2. The police shall as soon as possible inform the person being arrested of the charge against him and the time of his arrest. It must appear from the police report that this rule have been observed”

Section 760, subsection 1:

“Any person who is arrested must be released as soon as the basis for the arrest ceases to exists.”

Section 1018 a:

“1.  Any person who has been arrested or held in custody as part of a criminal prosecution is entitled to compensation for the damage suffered thereby if the charges are withdrawn or the accused is acquitted ...

2.  Even if the conditions for granting compensation under subsection 1 are not satisfied, compensation may be granted if the deprivation of liberty cannot be considered proportionate to the outcome of the prosecution, or if it is found unreasonable for other particular grounds.

3.  The compensation may be reduced or refused, if the person charged has given rise to the measures himself.”

THE LAW

I.  ALLEGED VIOLATION OF ARTICLE 5 § 1 OF THE CONVENTION

21.  The applicant complained that her detention from 9.30 p.m. on 11 August 1995 until 11.00 a.m. on 12 August 1995 had been in breach of Article 5 § 1 of the Convention, which reads as follows:

“1.  Everyone has the right to liberty and security of person. No one shall be deprived of his liberty save in the following cases and in accordance with a procedure prescribed by law:

(a)  the lawful detention of a person after conviction by a competent court;

(b)  the lawful arrest or detention of a person for non- compliance with the lawful order of a court or in order to secure the fulfilment of any obligation prescribed by law;

(c)  the lawful arrest or detention of a person effected for the purpose of bringing him before the competent legal authority on reasonable suspicion of having committed an offence or when it is reasonably considered necessary to prevent his committing an offence or fleeing after having done so;

(d)  the detention of a minor by lawful order for the purpose of educational supervision or his lawful detention for the purpose of bringing him before the competent legal authority;

(e)  the lawful detention of persons for the prevention of the spreading of infectious diseases, of persons of unsound mind, alcoholics or drug addicts or vagrants;

(f)  the lawful arrest or detention of a person to prevent his effecting an unauthorised entry into the country or of a person against whom action is being taken with a view to deportation or extradition.

A.  The arguments of the parties

22.  The applicant submitted that the detention of her had not been “lawful” in that section 755, subsections 1 and 4 of the Administration of Justice Act allow only for a short period of detention in order to ascertain the identity of the person arrested. In addition, she maintained that she had not been interrogated as to the charge against her, nor had a police report been drawn up as prescribed by section 758 of the said Act. Moreover, she found that the detention had fallen foul of section 760 of the Act in that it had been unnecessary and extended too long.

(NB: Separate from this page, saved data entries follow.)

(** The name of a card after the requests of [updateCard] for a disaster
    whose name the card of the run does not bear. *)
Lemma name_after_updateCard (boardLabels : list Label.t) (qs : list request)
    (c x : Card.t) (disaster : Disasters.Disaster.t) (list : BoardList.t) :
  Card.name c <> Disasters.Disaster.name disaster ->
  Card.name
    (OnCard.effects boardLabels
       (qs ++ CardUpdate.put (Card.id c)
                (Disasters.cardData currentDate (Settle.position disaster)
                   (Disasters.prepareCard c) disaster list))
       x)
  = lit "disaster.name".
Proof.
  intros Hname. rewrite Settle.effects_app, Settle.effects_put.
  destruct (Settle.write_cardData currentDate (Settle.position disaster)
              (Disasters.prepareCard c) disaster list
              (OnCard.effects boardLabels qs x)) as [_ [_ [_ [Hn _]]]].
  rewrite Hn, Settle.prepareCard_card.
  apply eqb_neq in Hname. now rewrite Hname.
Qed.

(** X16.  In the disasters manager a card that does not bear the name of
    its disaster never comes to bear it.  For a card of the board whose
    name differs from the name of the disaster, the disaster not being
    called [disaster.name], [updateCard] sends a card update that sets the
    name to the text [disaster.name]; on the board that the service
    leaves, the card is still there and every card of its id bears that
    text, which is not the name of the disaster either, so the next run
    finds the card as this one did. *)
Theorem card_of_another_name_is_renamed_in_every_run (board : Service.board)
    (c : Card.t) (disaster : Disasters.Disaster.t) (list : BoardList.t) :
  JsMap.get lists (Disasters.Disaster.status disaster) = Some list ->
  In c (Service.cards board) ->
  Card.name c <> Disasters.Disaster.name disaster ->
  Disasters.Disaster.name disaster <> lit "disaster.name" ->
  let run :=
    Disasters.updateCard now Date_parse currentDate lists labels Service.send
      (Disasters.maxIndex - Disasters.Disaster.id disaster)
      (Disasters.prepareCard c) disaster board in
  (exists data,
      In (PUT_card (Card.id c) data) (sent run)
      /\ JsMap.get data (lit "name") = Some (VStr (lit "disaster.name")))
  /\ (exists c', In c' (Service.cards (after run)) /\ Card.id c' = Card.id c)
  /\ (forall c',
         In c' (Service.cards (after run)) ->
         Card.id c' = Card.id c ->
         Card.name c' = lit "disaster.name"
         /\ Card.name c' <> Disasters.Disaster.name disaster).
Proof.
  intros Hlist Hin Hname Hliteral. cbv zeta.
  change (Disasters.maxIndex - Disasters.Disaster.id disaster)
    with (Settle.position disaster).
  pose proof (Settle.updateCard_sent now Date_parse currentDate lists labels
                Service.send c disaster board Hlist) as Hsent.
  set (data := Disasters.cardData currentDate (Settle.position disaster)
                 (Disasters.prepareCard c) disaster list) in *.
  assert (Hdata : JsMap.get data (lit "name")
                  = Some (VStr (lit "disaster.name"))).
  { subst data. rewrite CardFields.disasters_name, Settle.prepareCard_card.
    apply eqb_neq in Hname. now rewrite Hname. }
  assert (Hput : CardUpdate.put (Card.id c) data = [PUT_card (Card.id c) data]).
  { unfold CardUpdate.put. destruct data; [discriminate | reflexivity]. }
  assert (Hcard : Service.has_card board (Card.id c) = true).
  { unfold Service.has_card. apply List.existsb_exists. exists c.
    split; [exact Hin | apply eqb_refl]. }
  assert (Hafter :
            Service.cards
              (after (Disasters.updateCard now Date_parse currentDate lists
                        labels Service.send (Settle.position disaster)
                        (Disasters.prepareCard c) disaster board))
            = Service.on_card (Card.id c)
                (OnCard.effects (Service.labels board)
                   (LabelDiff.requests (Card.id c) Relabel.all
                      (Settle.wanted now Date_parse labels
                         (Disasters.PCard.profileUpdate
                            (Disasters.touched currentDate
                               (Disasters.prepareCard c) disaster))
                         disaster)
                      (Card.labels c)
                    ++ CardUpdate.put (Card.id c) data))
                (Service.cards board)).
  { rewrite (Replay.disasters_updateCard now Date_parse currentDate lists
               labels Service.send (Settle.position disaster)
               (Disasters.prepareCard c) disaster board).
    rewrite Hsent.
    rewrite (@OnCard.replay_on_card _ board (Card.id c)).
    - reflexivity.
    - rewrite List.forallb_app, OnBoard.requests_target, OnBoard.put_targets.
      reflexivity.
    - exact Hcard. }
  split; [|split].
  - exists data. split; [|exact Hdata].
    rewrite Hsent, Hput. apply List.in_or_app. right. now left.
  - rewrite Hafter. eexists. split.
    + unfold Service.on_card. apply List.in_map. exact Hin.
    + cbv beta. rewrite eqb_refl. apply OnCard.effects_id.
  - intros c' Hc' Hid. rewrite Hafter in Hc'.
    unfold Service.on_card in Hc'. apply List.in_map_iff in Hc' as [x [Hx _]].
    assert (Hn : Card.name c' = lit "disaster.name").
    { destruct (eqb (Card.id x) (Card.id c)) eqn:E.
      - subst c'. subst data. now apply name_after_updateCard.
      - subst c'. apply eqb_neq in E. contradiction. }
    split; [exact Hn|]. rewrite Hn. congruence.
Qed.
(** * Ray_tracer: a shallow embedding of the path tracer's core

    The C++ sources (vec3.h, ray.h, hitable.h, material.h, camera.h and the
    [color] function of main.cpp) are transcribed function by function.

    Numeric model.  A C++ [float] is a real number ([R]): arithmetic is
    exact, there is no rounding, no infinity and no NaN.  Division and
    square root are the total functions of the Standard Library
    ([x / 0 = 0], [sqrt x = 0] for negative [x]); every statement whose
    truth would depend on those conventions carries the hypothesis that
    rules the degenerate input out.  An [int] is a [Z].

    Effects.  Output parameters ([hit_record& rec], [vec3& attenuation],
    [ray& scattered]) become explicit state passing: the function takes the
    caller's value and returns the value the caller sees afterwards.  The two
    random sources (the function-local statics of [random_float] and the C
    library's [rand]) live in an explicit [rng] state. *)

From Stdlib Require Import Reals Lra Psatz ZArith List Permutation Bool.
Import ListNotations.
Open Scope R_scope.

(** ** Comparisons of floats, as booleans *)

Definition Rltb (x y : R) : bool := if Rlt_dec x y then true else false.
Definition Rgtb (x y : R) : bool := Rltb y x.
Definition Rgeb (x y : R) : bool := if Rge_dec x y then true else false.

(** ** vec3.h *)

Record vec3 : Type := mkvec3 { e0 : R; e1 : R; e2 : R }.

Module Vec3.

(** [vec3()] *)
Definition zero : vec3 := mkvec3 0 0 0.

Definition x (v : vec3) : R := e0 v.
Definition y (v : vec3) : R := e1 v.
Definition z (v : vec3) : R := e2 v.

(** unary [operator-] *)
Definition neg (v : vec3) : vec3 := mkvec3 (- e0 v) (- e1 v) (- e2 v).

Definition squared_length (v : vec3) : R :=
  e0 v * e0 v + e1 v * e1 v + e2 v * e2 v.

Definition length (v : vec3) : R := sqrt (squared_length v).

(** [operator+(vec3, vec3)] *)
Definition add (v1 v2 : vec3) : vec3 :=
  mkvec3 (e0 v1 + e0 v2) (e1 v1 + e1 v2) (e2 v1 + e2 v2).

(** [operator-(vec3, vec3)] *)
Definition sub (v1 v2 : vec3) : vec3 :=
  mkvec3 (e0 v1 - e0 v2) (e1 v1 - e1 v2) (e2 v1 - e2 v2).

(** [operator*(vec3, vec3)], component-wise *)
Definition mul (v1 v2 : vec3) : vec3 :=
  mkvec3 (e0 v1 * e0 v2) (e1 v1 * e1 v2) (e2 v1 * e2 v2).

(** [operator*(vec3, float)] and [operator*(float, vec3)]: both compute
    [v1.e[i] * t]. *)
Definition scale (v1 : vec3) (t : R) : vec3 :=
  mkvec3 (e0 v1 * t) (e1 v1 * t) (e2 v1 * t).

Definition scale_l (t : R) (v1 : vec3) : vec3 :=
  mkvec3 (e0 v1 * t) (e1 v1 * t) (e2 v1 * t).

(** [operator/(vec3, float)] *)
Definition div (v1 : vec3) (t : R) : vec3 :=
  mkvec3 (e0 v1 / t) (e1 v1 / t) (e2 v1 / t).

Definition dot (v1 v2 : vec3) : R :=
  e0 v1 * e0 v2 + e1 v1 * e1 v2 + e2 v1 * e2 v2.

Definition cross (v1 v2 : vec3) : vec3 :=
  mkvec3 (e1 v1 * e2 v2 - e2 v1 * e1 v2)
         (- e0 v1 * e2 v2 + e2 v1 * e0 v2)
         (e0 v1 * e1 v2 - e1 v1 * e0 v2).

Definition unit_vector (v : vec3) : vec3 := div v (length v).

(** [vec3::make_unit_vector]: scales in place by [k = 1.0/length()];
    the result is the vector afterwards. *)
Definition make_unit_vector (v : vec3) : vec3 :=
  let k := 1 / length v in
  mkvec3 (e0 v * k) (e1 v * k) (e2 v * k).

(** [operator+=(vec3)] *)
Definition add_assign (v v2 : vec3) : vec3 :=
  mkvec3 (e0 v + e0 v2) (e1 v + e1 v2) (e2 v + e2 v2).

(** [operator*=(float)] *)
Definition scale_assign (v : vec3) (t : R) : vec3 :=
  mkvec3 (e0 v * t) (e1 v * t) (e2 v * t).

(** [operator/=(float)]: multiplies by [k = 1.0/t]. *)
Definition div_assign (v : vec3) (t : R) : vec3 :=
  let k := 1 / t in
  mkvec3 (e0 v * k) (e1 v * k) (e2 v * k).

23. As to the requirement of proportionality the applicant pointed out that although according to Danish law a short period of arrest is admissible when it is related to minor offences, an arrest for refusing to provide one's name, address and date of birth cf. section 750 of the Administration of Justice Act should not last for more than a few hours. Preferably, its maximum duration should be regulated by legislation. However, since it is not, only the principle of proportionality applies.

24.  She found that, irrespective of the legal interest the police may have in obtaining information of a person's identity, a detention for this purpose extending for more than thirteen hours of a sixty-seven year old woman of impaired health clearly had been contrary to all considerations of proportionality.

25.  Finally, she maintained, a detention is not a suitable remedy to force a person to reveal his or her identity. In this respect the applicant submitted that the police, in spite of being in possession of her belongings, failed to institute any independent investigation with a view to disclosing her identity.  Thus, restricting themselves to questioning her, the detention could only be regarded as a mean of pressure.

26.  The Government maintained that the applicant's detention was ordered in accordance with a procedure prescribed by law and that it was covered by Article 5 § 1 (b). They submitted that the detention was imposed in accordance with section 755, subsection 1 cf. section 750 of the Administration of Justice Act, since the applicant had refused to disclose her personal data, which is a specific and concrete obligation.

27.  The crucial issue was whether the detention had been longer than necessary, or put in other words whether the detention had been in accordance with the requirement of proportionality following both from the Administration of Justice Act and the Convention.

28.  The applicant refused to disclose her personal data to the police, and as also established by the High Court in its judgment of 11 February 1999, she did not carry any documents that could serve as proof of her identity. Since the police had had no other possibility of procuring such information, detention had been the only suitable means of enforcing the duty of disclosure.

29.  They pointed out that if the police could not detain a person in such a situation, any person could in principle avoid legal proceedings by refusing to disclose his or her identity. It is therefore a fundamental condition for the police in order to carry out their tasks, and thus ensure law enforcement, that they can establish the identity of citizens.

30.  It is evident, however, that the police must make relevant and sufficient attempts to establish the identity of the detainee. In the Government's opinion, the police surely did so in the present case from 9.30 to 11.00 p.m. on 11 August 1995 and from 6.30 until 10.45 a.m. on 12 August 1995. The crucial issue remains therefore whether the police could be blamed for apparently not having asked the applicant to disclose her identity in the period from 11.00 p.m. until 6.30 a.m. The Government found that they could not, and that it must be considered reasonable that they let the applicant sleep during the night. Moreover, they recalled that the applicant actually maintained her refusal to disclose her identity also when she was asked again in the morning. Only at 10.45 a.m. did she change her mind, and she was accordingly released promptly thereafter.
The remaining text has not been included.